Angeline Barrett’s research addresses the problem of improving teaching and learning in public primary and secondary education in under resourced contexts. She addresses this through collaborating with education professionals to develop pedagogic innovations for engaging students in active learning. Her scholarship critically debates international policy agendas that overdetermine education priorities in low income contexts.
Aslak-Antti’s reserach interests include the position of indigenous peoples in global politics, indigenous peoples' nationalism, decolonial and Marxist approaches to International Relations.
Stephen is currently interested in researching processes of inclusion, exclusion, aggression, violence and marginalisation in education and society, especially regarding the experiences of Indigenous peoples, members of alternative sub-cultures, and LGBTQ+ people and addressing abuse, aggression, bullying, prejudice and violence in institutional, educational, community and on-line settings.
Sarah's work is fuelled by a concern that while the roots of many local and global injustices lie in systemic problems of colonial and corporate domination, ecological violence, cultural oppression and epistemic injustice, there is little awareness of how these globalized patterns of systemic violence shape localised possibilities for educational change. Her interdisciplinary research in the politics of education draws on critical, feminist, queer and decolonial theory and philosophy, creative and transformative pedagogy, the sociology and politics of knowledge, and radical ecology.

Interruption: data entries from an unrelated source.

Lemma frame0_cov_100_100 :
  frame_periodicity cov_100_100 0 = (Fin 1, ncx2_sf 8 2 2).
Proof.
  assert (Hlen : truncated_length cov_100_100 0 = 6%nat) by frame_length.
  assert (Hsig : frame_signal cov_100_100 0 = [1; 0; 0; 1; 0; 0]).
  { unfold frame_signal, cov_100_100. simpl skipn.
    rewrite !normalize_a00 by lia. reflexivity. }
  unfold frame_periodicity. rewrite frame_try_eq. cbv zeta.
  rewrite Hlen, Hsig. simpl firstn.
  change (@length R _ / 3)%nat with 2%nat.
  change (Z.of_nat (6 / 3)) with 2%Z.
  rewrite Cxy_two_perfect, pvalue_eq by lia. unfold bind, ret.
  change (2 ^ 2)%Z with 4%Z. change (2 - 1)%Z with 1%Z.
  replace (2 * 4 * 1 / 1) with 8 by field. replace (2 / 1) with 2 by field.
  reflexivity.
Qed.

Lemma coherence_cov_100_100 : coherence cov_100_100 = (1, ncx2_sf 8 2 2, 6%Z).
Proof.
  assert (H0 : truncated_length cov_100_100 0 = 6%nat) by frame_length.
  assert (H1 : truncated_length cov_100_100 1 = 3%nat) by frame_length.
  assert (H2 : truncated_length cov_100_100 2 = 3%nat) by frame_length.
  unfold coherence.
  rewrite coherence_loop_step by (rewrite H0; discriminate).
  rewrite frame0_cov_100_100, H0. simpl fst. simpl snd.
  rewrite select_best_take by lra.
  rewrite coherence_loop_step by (rewrite H1; discriminate).
  rewrite select_best_keep by (try apply frame_score_not_gt_1; lia).
  rewrite coherence_loop_step by (rewrite H2; discriminate).
  rewrite select_best_keep by (try apply frame_score_not_gt_1; lia).
  reflexivity.
Qed.

(** C9, as stated, fails: on [1,0,0, 1,0,0] the loop reaches frame 1 and calls
    [pvalue] with [N = 1]; the call raises a division by zero, which the
    [except] swallows, and [coherence] returns a value. *)
Lemma coherence_reaches_singular_pvalue :
  calls_pvalue_with cov_100_100 1 1
  /\ frame_try cov_100_100 1 = raise ZeroDivisionError
  /\ frame_periodicity cov_100_100 1 = (Fin 0, Fin 1)
  /\ coherence cov_100_100 = (1, ncx2_sf 8 2 2, 6%Z).
Proof.
  assert (H0 : truncated_length cov_100_100 0 = 6%nat) by frame_length.
  assert (H1 : truncated_length cov_100_100 1 = 3%nat) by frame_length.
  split; [|split; [|split]].
  - unfold calls_pvalue_with. split; [simpl; auto|]. split.
    + intros g Hg. assert (Hc : g = 0%nat \/ g = 1%nat) by lia.
      destruct Hc as [-> | ->]; [rewrite H0 | rewrite H1]; discriminate.
    + rewrite H1. reflexivity.
  - apply frame_try_single. exact H1.
  - apply frame_periodicity_single. exact H1.
  - apply coherence_cov_100_100.
Qed.

(** C9, amended: [pvalue] with [N = 1] raises [ZeroDivisionError] (the
    quotient [2.0 / (N - 1)]; there is no check of the sample size), and
    [coherence] does get there: a frame that retains exactly one codon calls
    [pvalue] with [N = 1], catches the error and takes score 0.0 and p-value
    1.0 for that frame. *)
Theorem pvalue_singular_caught (x : pyfloat) (v : list Z) (frame : nat) :
  truncated_length v frame = 3%nat ->
  pvalue x 1 = raise ZeroDivisionError
  /\ Z.of_nat (truncated_length v frame / 3) = 1%Z
  /\ frame_try v frame = raise ZeroDivisionError
  /\ frame_periodicity v frame = (Fin 0, Fin 1).
Proof.
  intros H. split; [reflexivity|]. split; [rewrite H; reflexivity|]. split.
  - apply frame_try_single. exact H.
  - apply frame_periodicity_single. exact H.
Qed.

Lemma pvalue_singular_caught_witness :
  truncated_length cov_100_100 1 = 3%nat
  /\ pvalue (Fin 1) 1 = raise ZeroDivisionError
  /\ Z.of_nat (truncated_length cov_100_100 1 / 3) = 1%Z
  /\ frame_try cov_100_100 1 = raise ZeroDivisionError
  /\ frame_periodicity cov_100_100 1 = (Fin 0, Fin 1).
Proof.
  assert (H1 : truncated_length cov_100_100 1 = 3%nat).
  { rewrite truncated_length_eq. reflexivity. }
  split; [exact H1|]. apply (pvalue_singular_caught (Fin 1) cov_100_100 1 H1).
Defined.

(** ** The valid-codons value *)

Lemma select_best_valid v st sc pv frame :
  (frame < 3)%nat ->
  valid_of st = (-1)%Z \/ frame_length_of v (valid_of st) ->
  frame_length_of v (valid_of (select_best st sc pv (truncated_length v frame))).
Proof.
  intros Hf Hst. destruct st as [[coh pval] valid]. unfold valid_of in *.
  simpl in Hst. unfold select_best.
  destruct (float_gt sc coh); simpl.
  - destruct (Z.eqb_spec (Z.of_nat (truncated_length v frame)) (-1)); exists frame; auto.
  - destruct (Z.eqb_spec valid (-1)) as [E | E].
    + exists frame. auto.
    + destruct Hst as [H | H]; [contradiction | exact H].
Qed.

Lemma coherence_loop_valid v frames st :
  Forall (fun frame => (frame < 3)%nat) frames ->
  frame_length_of v (valid_of st) ->
  frame_length_of v (valid_of (coherence_loop v frames st)).
Proof.
  intros Hfr. revert st. induction Hfr as [|frame frames Hf _ IH]; intros st Hst.
  - exact Hst.
  - destruct (Nat.eq_dec (truncated_length v frame) 0) as [E | E].
    + rewrite coherence_loop_return by exact E.
      exists frame. split; [exact Hf|]. rewrite E. reflexivity.
    + rewrite coherence_loop_step by exact E. apply IH.
      apply select_best_valid; auto.
Qed.

Lemma coherence_valid_frame_length v : frame_length_of v (valid_of (coherence v)).
Proof.
  unfold coherence.
  destruct (Nat.eq_dec (truncated_length v 0) 0) as [E | E].
  - rewrite coherence_loop_return by exact E.
    exists 0%nat. split; [lia|]. rewrite E. reflexivity.
  - rewrite coherence_loop_step by exact E. apply coherence_loop_valid.
    + repeat constructor.
    + apply select_best_valid; [lia|]. left. reflexivity.
Qed.

(** The loop around open frame scores unfolds like the exact one, which is
    its instance at [frame_periodicity]. *)
Lemma coherence_loop_with_return periodicity v frame frames st :
  truncated_length v frame = 0%nat ->
  coherence_loop_with periodicity v (frame :: frames) st = (0, Fin 1, 0%Z).
Proof. intros H. simpl. rewrite H. reflexivity. Qed.

Lemma coherence_loop_with_step periodicity v frame frames st :
  truncated_length v frame <> 0%nat ->
  coherence_loop_with periodicity v (frame :: frames) st =
    coherence_loop_with periodicity v frames
      (select_best st (fst (periodicity v frame))
         (snd (periodicity v frame)) (truncated_length v frame)).
Proof.
  intros H. simpl.
  destruct (Nat.eqb_spec (truncated_length v frame) 0); [contradiction|].
  destruct (periodicity v frame). reflexivity.
Qed.

Lemma coherence_loop_with_exact v frames st :
  coherence_loop v frames st = coherence_loop_with frame_periodicity v frames st.
Proof.
  revert st. induction frames as [|frame frames IH]; intros st; [reflexivity|].
  simpl. destruct (truncated_length v frame =? 0)%nat; [reflexivity|].
  destruct (frame_periodicity v frame). apply IH.
Qed.

Lemma coherence_with_exact v : coherence v = coherence_with frame_periodicity v.
Proof. apply coherence_loop_with_exact. Qed.

Lemma coherence_loop_with_valid periodicity v frames st :
  Forall (fun frame => (frame < 3)%nat) frames ->
  frame_length_of v (valid_of st) ->
  frame_length_of v (valid_of (coherence_loop_with periodicity v frames st)).
Proof.
  intros Hfr. revert st. induction Hfr as [|frame frames Hf _ IH]; intros st Hst.
  - exact Hst.
  - destruct (Nat.eq_dec (truncated_length v frame) 0) as [E | E].
    + rewrite coherence_loop_with_return by exact E.
      exists frame. split; [exact Hf|]. rewrite E. reflexivity.
    + rewrite coherence_loop_with_step by exact E. apply IH.
      apply select_best_valid; auto.
Qed.

Lemma coherence_with_valid_frame_length periodicity v :
  frame_length_of v (valid_of (coherence_with periodicity v)).
Proof.
  unfold coherence_with.
  destruct (Nat.eq_dec (truncated_length v 0) 0) as [E | E].
  - rewrite coherence_loop_with_return by exact E.
    exists 0%nat. split; [lia|]. rewrite E. reflexivity.
  - rewrite coherence_loop_with_step by exact E. apply coherence_loop_with_valid.
    + repeat constructor.
    + apply select_best_valid; [lia|]. left. reflexivity.
Qed.

(** The three frames of [3,0,0, 2,0,0, 1,0,0] hold 9, 6 and 6 positions. *)
Lemma cov_321_frame_lengths z :
  frame_length_of cov_321 z -> z = 9%Z \/ z = 6%Z.
Proof.
  intros (frame & Hf & ->).
  destruct frame as [|[|[|frame]]]; [left | right | right | lia];
    rewrite truncated_length_eq; reflexivity.
Qed.

(** C10: whatever the frame scores are, the valid-codons value of [coherence]
    is a non-negative multiple of 3, namely three times the number of codons
    retained in one of the three frames: it counts positions.  This holds of
    the exact scores in particular.  The frames of [3,0,0, 2,0,0, 1,0,0]
    retain 3, 2 and 2 codons, and the value is 9 or 6 there. *)
Theorem coherence_valid_counts_positions
  (periodicity : list Z -> nat -> pyfloat * pyfloat) (v : list Z) :
  let valid := valid_of (coherence_with periodicity v) in
  ((0 <= valid)%Z
   /\ (3 | valid)%Z
   /\ exists frame,
       (frame < 3)%nat
       /\ valid = (3 * Z.of_nat (retained_codons (skipn frame v)))%Z)
  /\ coherence v = coherence_with frame_periodicity v
  /\ (map (fun frame => retained_codons (skipn frame cov_321)) [0; 1; 2]%nat
      = [3; 2; 2]%nat
      /\ (valid_of (coherence_with periodicity cov_321) = 9%Z
          \/ valid_of (coherence_with periodicity cov_321) = 6%Z)).
Proof.
  cbv zeta. split; [|split].
  - destruct (coherence_with_valid_frame_length periodicity v) as (frame & Hf & E).
    rewrite truncated_length_eq in E. rewrite E. split; [lia|]. split.
    + exists (Z.of_nat (retained_codons (skipn frame v))). lia.
    + exists frame. split; [exact Hf | lia].
  - apply coherence_with_exact.
  - split; [reflexivity|].
    apply cov_321_frame_lengths, coherence_with_valid_frame_length.
Qed.

(** ** The translating / nontranslating decision *)

Lemma Rgeb_true a b : Rgeb a b = true <-> a >= b.
Proof.
  unfold Rgeb. destruct (Rge_dec a b); split; intros H;
    try reflexivity; try assumption; try discriminate; contradiction.
Qed.

Lemma gate_translating th coh valid_codons codon_coverage ratio density :
  gate th coh valid_codons codon_coverage ratio density = translating <->
  coh >= phase_score_cutoff th
  /\ IZR valid_codons >= min_valid_codons th
  /\ Forall (fun c => IZR c >= min_reads_per_codon th) codon_coverage
  /\ ratio >= min_valid_codons_ratio th
  /\ density >= min_density_over_orf th.
Proof.
  unfold gate.
  rewrite <- !Rgeb_true.
  assert (HF : Forall (fun c => IZR c >= min_reads_per_codon th) codon_coverage
               <-> forallb (fun c => Rgeb (IZR c) (min_reads_per_codon th))
                     codon_coverage = true).
  { rewrite forallb_forall, Forall_forall.
    split; intros H c Hc; apply Rgeb_true, H, Hc. }
  rewrite HF.
  destruct (Rgeb coh _), (Rgeb (IZR valid_codons) _), (forallb _ _),
    (Rgeb ratio _), (Rgeb density _); simpl;
    split; try (intros; discriminate); try (intros; tauto);
    intros (? & ? & ? & ? & ?); discriminate.
Qed.


Section ScorerProperties.

Variable coherence2 : list Z -> R * Z.
Variable collapse : list Z -> list Z.

(** X9: A coverage shorter than one codon has [n_codons = 0], and the ratio
    of line 262 raises ZeroDivisionError: no row is produced. *)
Lemma score_orf_short th cov :
  (length cov < 3)%nat ->
  score_orf coherence2 collapse th cov = raise ZeroDivisionError.
Proof.
  intros H. unfold score_orf. destruct (coherence2 cov) as [coh valid].
  rewrite Nat.div_small by exact H. reflexivity.
Qed.


End ScorerProperties.


(** ** The scenario of three perfect codons under the default thresholds *)


















(** ** The kernel of [integral_p3] in exact arithmetic *)









(** ** The phase-vector density *)

Module PhaseVectorProperties.

Import PhaseVector.
Local Open Scope float_scope.
(** X22: [blink] does nothing at all for a name that is not registered
    and for a registered line number 0.  Otherwise, with a period that is
    not negative it returns, having slept 2 * times periods; it leaves
    every other line as it was and, if it blinked at least once, leaves
    the LED on.  With a negative period and at least one round it puts
    the LED out and raises [ValueError] from the first sleep. *)
Theorem blink_spec (LEDS : gmap string Z) gpio seconds times (i : interface) :
  match gpio ≫= (fun name => LEDS !! name) with
  | None => blink LEDS gpio seconds times i = (Return tt, i)
  | Some line =>
      if line =? 0 then blink LEDS gpio seconds times i = (Return tt, i)
      else
        (Qle_bool 0 seconds = true ->
         exists i',
           blink LEDS gpio seconds times i = (Return tt, i') /\
           (forall other, other <> line -> led other i' = led other i) /\
           led line i' = match times with O => led line i | S _ => true end /\
           trace (hw i')
           = (trace (hw i) ++ repeat (Sleep seconds) (2 * times))%list /\
           sent i' = sent i /\ signals i' = signals i /\
           working (st i') = working (st i) /\ pump (st i') = pump (st i)) /\
        (Qle_bool 0 seconds = false ->
         blink LEDS gpio seconds times i
         = match times with
           | O => (Return tt, i)
           | S _ =>
               (Raise ValueError,
                with_hw (fun h => set_outputs (<[line := false]> (outputs h)) h) i)
           end)
  end.
Proof.
  unfold blink. cbv zeta.
  destruct gpio as [name|]; simpl; [|reflexivity].
  destruct (LEDS !! name) as [line|]; simpl; [|reflexivity].
  destruct (line =? 0); [reflexivity|]. split.
  - intros Hs. apply blink_loop, Hs.
  - intros Hs. destruct times as [|n]; [reflexivity|].
    cbn [for_range]. unfold bind, turn_off, modify.
    rewrite time_sleep_negative by exact Hs. reflexivity.
Qed.

(** Three rounds of half a second on the ready LED. *)
Lemma blink_spec_witness :
  exists i',
    blink {["ready" := 18]} (Some "ready") (1 # 2) 3 (init []) = (Return tt, i') /\
    led 18 i' = true /\
    trace (hw i') = repeat (Sleep (1 # 2)) 6.
Proof.
  pose proof (blink_spec {["ready" := 18]} (Some "ready") (1 # 2) 3 (init []))
    as H.
  simpl in H. rewrite lookup_singleton_eq in H. simpl in H.
  destruct H as [H _].
  destruct (H eq_refl) as (i' & Hrun & _ & Hled & Htrace & _).
  exists i'. split; [exact Hrun|]. split; [exact Hled | exact Htrace].
Defined.

(** ** Stopping the machine: motor, water and the modes *)

Lemma quiet_actuators cfg (i i' : interface) :
  quiet i i' -> same (actuators cfg) i i'.
Proof.
  intros H. apply quiet_fields in H.
  destruct H as (_ & _ & Hw & Hwa & Ha & Hm & _ & _ & Hop & H16 & _).
  unfold same, actuators, operation_mode, row16_mode. congruence.
Qed.

Lemma update_pump_and_wedges_actuators cfg (i : interface) :
  same (actuators cfg) i (update_pump_and_wedges i).
Proof.
  unfold update_pump_and_wedges.
  repeat match goal with |- context [if ?b then _ else _] => destruct b end;
    reflexivity.
Qed.

Ltac actuators_step :=
  first
    [ apply (respects_weaken quiet);
      [ apply quiet_actuators
      | first [ apply time_sleep_respects_quiet
              | apply prepare_signals_quiet
              | apply wait_for_sensor_quiet ] ]
    | apply respects_modify; apply update_pump_and_wedges_actuators
    | same_step ].
(** * hal_flash: the flash access layer of hw/hal/src/hal_flash.c

    A shallow embedding of the engine in [hal_flash.c] and the properties
    of its bounds validation, region erase, constant-fill scan, write
    verification and device initialisation.

    Integers of the C code are [Z]; a [uint32_t] is a [Z] in [0, 2^32) and
    its arithmetic is written with the wrap-around spelled out ([add32]).
    The driver behind a descriptor is a record of functions over an abstract
    device state; the engine threads that state together with the log of the
    driver calls it has made. *)

From Stdlib Require Import ZArith List Bool Lia.
Import ListNotations.
Open Scope Z_scope.

(** ** Machine integers *)

Definition u32_max : Z := 4294967295.
Definition u32 (x : Z) : Prop := 0 <= x <= u32_max.
Definition u8 (x : Z) : Prop := 0 <= x <= 255.

(** [uint32_t] addition. *)
Definition add32 (a b : Z) : Z := (a + b) mod 4294967296.

(** Conversion to [uint8_t] (a return value or a loop counter). *)
Definition to_u8 (x : Z) : Z := x mod 256.

(** ** Outcomes of a call into the engine

    [Done r] is a normal return, [AssertFail] a failed [assert] (the program
    stops there), [OutOfFuel] a loop that was still running when the fuel
    given to it ran out. *)
Inductive outcome (A : Type) : Type :=
| Done (a : A)
| AssertFail
| OutOfFuel.
Arguments Done {A} a.
Arguments AssertFail {A}.
Arguments OutOfFuel {A}.

Section Engine.

(** State of the physical devices, owned by the drivers. *)
Variable St : Type.

(** ** Descriptors ([struct hal_flash], [struct hal_flash_funcs]) *)

(** Modelled from the spec: the header hal/hal_flash_int.h that declares the
    two structs is not part of the sources; the fields and the capability set
    are the ones hal_flash.c uses, with the types the specification gives
    them.  Every callback of the C code takes the descriptor it belongs to as
    first argument; here a callback is already the one of its descriptor.  A
    read returns the status and the bytes it stored in the destination
    buffer.  Sector geometry is a property of the device and does not depend
    on its contents. *)
Record hal_flash_funcs : Type := {
  hff_read : Z -> Z -> St -> (Z * list Z) * St;
  hff_write : Z -> list Z -> Z -> St -> Z * St;
  hff_erase_sector : Z -> St -> Z * St;
  hff_sector_info : Z -> Z * (Z * Z);
  hff_init : St -> Z * St;
  hff_is_empty : option (Z -> Z -> St -> Z * St)
}.

Record hal_flash : Type := {
  hf_itf : hal_flash_funcs;
  hf_base_addr : Z;
  hf_size : Z;
  hf_sector_cnt : Z;
  hf_align : Z
}.

(** ** Driver calls and the world the engine runs in *)
Inductive event : Type :=
| EvInit (hf : hal_flash) (rc : Z)
| EvRead (hf : hal_flash) (address num_bytes rc : Z)
| EvWrite (hf : hal_flash) (address : Z) (src : list Z) (num_bytes rc : Z)
| EvEraseSector (hf : hal_flash) (sector_address rc : Z)
| EvSectorInfo (hf : hal_flash) (idx rc : Z)
| EvIsEmpty (hf : hal_flash) (address num_bytes rc : Z).

Record world : Type := {
  w_dev : St;
  w_calls : list event
}.

Definition M (A : Type) : Type := world -> outcome A * world.

Definition ret {A} (a : A) : M A := fun w => (Done a, w).

Definition bind {A B} (m : M A) (f : A -> M B) : M B :=
  fun w =>
    match m w with
    | (Done a, w') => f a w'
    | (AssertFail, w') => (AssertFail, w')
    | (OutOfFuel, w') => (OutOfFuel, w')
    end.

Definition assert (b : bool) : M unit :=
  fun w => if b then (Done tt, w) else (AssertFail, w).

Definition out_of_fuel {A} : M A := fun w => (OutOfFuel, w).

Notation "x <- m ;; k" := (bind m (fun x => k))
  (at level 61, m at next level, right associativity).
Notation "m ;;; k" := (bind m (fun _ => k))
  (at level 61, right associativity).

Definition log (s : St) (e : event) (w : world) : world :=
  {| w_dev := s; w_calls := w_calls w ++ [e] |}.

Definition call_init (hf : hal_flash) : M Z :=
  fun w =>
    let '(rc, s) := hff_init (hf_itf hf) (w_dev w) in
    (Done rc, log s (EvInit hf rc) w).

Definition call_read (hf : hal_flash) (address num_bytes : Z)
    : M (Z * list Z) :=
  fun w =>
    let '((rc, buf), s) := hff_read (hf_itf hf) address num_bytes (w_dev w) in
    (Done (rc, buf), log s (EvRead hf address num_bytes rc) w).

Definition call_write (hf : hal_flash) (address : Z) (src : list Z)
    (num_bytes : Z) : M Z :=
  fun w =>
    let '(rc, s) := hff_write (hf_itf hf) address src num_bytes (w_dev w) in
    (Done rc, log s (EvWrite hf address src num_bytes rc) w).

Definition call_erase_sector (hf : hal_flash) (sector_address : Z) : M Z :=
  fun w =>
    let '(rc, s) := hff_erase_sector (hf_itf hf) sector_address (w_dev w) in
    (Done rc, log s (EvEraseSector hf sector_address rc) w).

Definition call_sector_info (hf : hal_flash) (idx : Z) : M (Z * (Z * Z)) :=
  fun w =>
    let r := hff_sector_info (hf_itf hf) idx in
    (Done r, log (w_dev w) (EvSectorInfo hf idx (fst r)) w).

Definition call_is_empty (hf : hal_flash) (f : Z -> Z -> St -> Z * St)
    (address num_bytes : Z) : M Z :=
  fun w =>
    let '(rc, s) := f address num_bytes (w_dev w) in
    (Done rc, log s (EvIsEmpty hf address num_bytes rc) w).

(** ** The board support package and the build configuration

    [hal_bsp_flash_dev] is the registry of hal/hal_bsp.h; the three
    [MYNEWT_VAL] settings come from the build. *)
Variable hal_bsp_flash_dev : Z -> option hal_flash.
Variable HAL_FLASH_VERIFY_WRITES : bool.
Variable HAL_FLASH_VERIFY_ERASES : bool.
Variable HAL_FLASH_VERIFY_BUF_SZ : Z.

(** ** hal_flash_init *)

(** The loop [for (i = 0; ; i++)] with [uint8_t i]; [rc] is the local of the
    same name. *)
Fixpoint hal_flash_init_loop (fuel : nat) (i rc : Z) : M Z :=
  match fuel with
  | O => out_of_fuel
  | S fuel' =>
      match hal_bsp_flash_dev i with
      | None => ret rc
      | Some hf =>
          r <- call_init hf ;;
          hal_flash_init_loop fuel' (to_u8 (i + 1)) (if r =? 0 then rc else -1)
      end
  end.

Definition hal_flash_init (fuel : nat) : M Z := hal_flash_init_loop fuel 0 0.
(** * gh-hookmon: the delivery pipeline, embedded and verified

    A shallow embedding of the Go sources of gh-hookmon
    ([cmd/root.go], [internal/config/flags.go], [internal/filter/*.go],
    [internal/github/*.go], [internal/output/*.go]) together with the
    parts of the Go standard library they call ([strings], [time],
    [sort]), followed by the vocabulary of the properties, the
    properties of the pipeline stated in the specification, and further
    properties of the code.

    Conventions.
    - A Go [string] is a sequence of bytes: Rocq's [string].
    - A Go [int] is a 64-bit integer.  The sources only compare such
      values, so they are carried as [Z]; lengths and indices are [nat].
    - A Go [error] result is [option error] ([None] is [nil]); a pair
      [(T, error)] is [result T].
    - A [*time.Time] is [option Time] ([None] is the nil pointer). *)

From stdpp Require Import gmap strings list sorting pretty.
From Stdlib Require Import ZArith Lia Ascii.
From Stdlib Require OrderedTypeEx.

Local Open Scope string_scope.
Local Open Scope Z_scope.
Local Open Scope list_scope.
(** * MovieDoppelganger: the capture-to-reveal pipeline

    A shallow embedding of the scripts of the MovieDoppelganger web
    application ([scripts/animation.js], [scripts/camera.js],
    [scripts/faceDetection.js], [scripts/preloader.js] and the main
    application module), with the properties of the natural-language
    specification stated over it.

    Conventions of the embedding.
    - JavaScript numbers that stay integral (counters, milliseconds, array
      indices) are [Z]; numbers that can be fractional (random draws, box
      coordinates, progress ratios) are exact rationals [Q].  Rounding of
      IEEE doubles is not modelled.
    - [Math.random()] is an explicit source: the n-th call returns
      [next rnd n], a rational in [0,1).
    - Timers are ideal: a [setTimeout(f, ms)] fires exactly [ms]
      milliseconds later and a [setInterval(f, ms)] fires at every multiple
      of [ms]; the code between two awaits takes no time.
    - The elements the scripts look up in the page exist, so the guards
      on them ([if (this.video)], [if (progressBar)]) are taken.
    - Event handlers run to completion one at a time, in the order of the
      event list handed to the model. *)

From Stdlib Require Import ZArith QArith Qround Qminmax Lia Lqa DecimalString.
From stdpp Require Import base decidable option list strings gmap.

(** ** JavaScript primitives *)

Module Js.

(** [Math.random()]: the value returned by the n-th call. *)
Record Random := {
  next : nat -> Q;
  next_range : forall n, (0 <= next n)%Q /\ (next n < 1)%Q
}.

(** A random source for examples: 0.37, 0.74, 0.11, ... *)
Definition sample_draw (n : nat) : Q :=
  (inject_Z ((Z.of_nat n * 37 + 37) mod 100) / 100)%Q.

Definition sample_random : Random.
Proof.
  refine {| next := sample_draw |}.
  intros n. unfold sample_draw.
  pose proof (Z.mod_pos_bound (Z.of_nat n * 37 + 37) 100 ltac:(lia)) as [Hlo Hhi].
  split.
  - apply Qle_shift_div_l; [reflexivity|]. unfold Qle; simpl; lia.
  - apply Qlt_shift_div_r; [reflexivity|]. unfold Qlt; simpl; lia.
Defined.

(** [Math.floor(Math.random() * n)] at call number [call]. *)
Definition floor_random (rnd : Random) (call : nat) (n : Z) : Z :=
  Qfloor (next rnd call * inject_Z n).

(** The result of [a % b] on integral operands: [NaN] when [b] is 0. *)
Inductive Number :=
| NaN
| Int (z : Z).

Definition rem (a b : Z) : Number :=
  if (b =? 0)%Z then NaN else Int (Z.rem a b).

(** [arr[i]]: [undefined] (here [None]) for [NaN], a negative index or an
    index past the end. *)
Definition index {A : Type} (arr : list A) (i : Number) : option A :=
  match i with
  | NaN => None
  | Int z => if (z <? 0)%Z then None else arr !! Z.to_nat z
  end.
(** * AgentClient (src/js/agent-client.js): request gate and text formatter

    A shallow embedding of the [AgentClient] class: [callAgent] (the
    single-flight request gate around one [fetch]) and [formatResponse]
    (an ordered pipeline of regular-expression substitutions).

    JavaScript strings are sequences of UTF-16 code units; they are
    modelled as lists of [N].  The regular expressions of the source are
    values of an abstract syntax interpreted by a backtracking matcher
    that follows the ECMAScript matching order (greedy and lazy
    quantifiers, capture groups, multiline anchors). *)

From Stdlib Require Import String Ascii.
From Stdlib Require Import NArith ZArith Arith Bool Lia List.
Import ListNotations.


(** ** Strings and character classes *)

Definition code_unit := N.
Definition jsstring := list code_unit.

(** An ASCII literal of the source, as a string of code units. *)
Definition lit (s : string) : jsstring :=
  List.map N_of_ascii (list_ascii_of_string s).

Definition NL : code_unit := 10%N.
Definition DQUOTE : code_unit := 34%N.
Definition BACKTICK : code_unit := 96%N.

Definition in_range (lo hi c : N) : bool := (N.leb lo c && N.leb c hi)%bool.

(** ECMAScript LineTerminator: LF, CR, LS, PS. *)
Definition isLineTerminator (c : code_unit) : bool :=
  (N.eqb c 10 || N.eqb c 13 || N.eqb c 8232 || N.eqb c 8233)%N%bool.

Mariano is a a political economist (PhD in Economics, the Université de Paris XIII/Nord, and PhD in Social Sciences, Universidad de Buenos Aires). He is a Fellow Researcher of the National Council of Science and Technology (CONICET) and professor of economics at the Universidad Nacional de La Plata, Argentina. His main research interests include Marxism, Dependency Theory, and Political Economy of Development in Latin America. He is a member of the International Research Group on Authoritarianism and Counter-Strategies (IRGAC) of the Rosa Luxemburg Fundation (Berlin) and of the Society of Critical Economics of Argentina and Uruguay (SEC). In his home country, he is a social and political grassroots activist. He belongs to the research collective Al Borde that promotes the coproduction of undisciplined, grounded knowledge from/with social movements.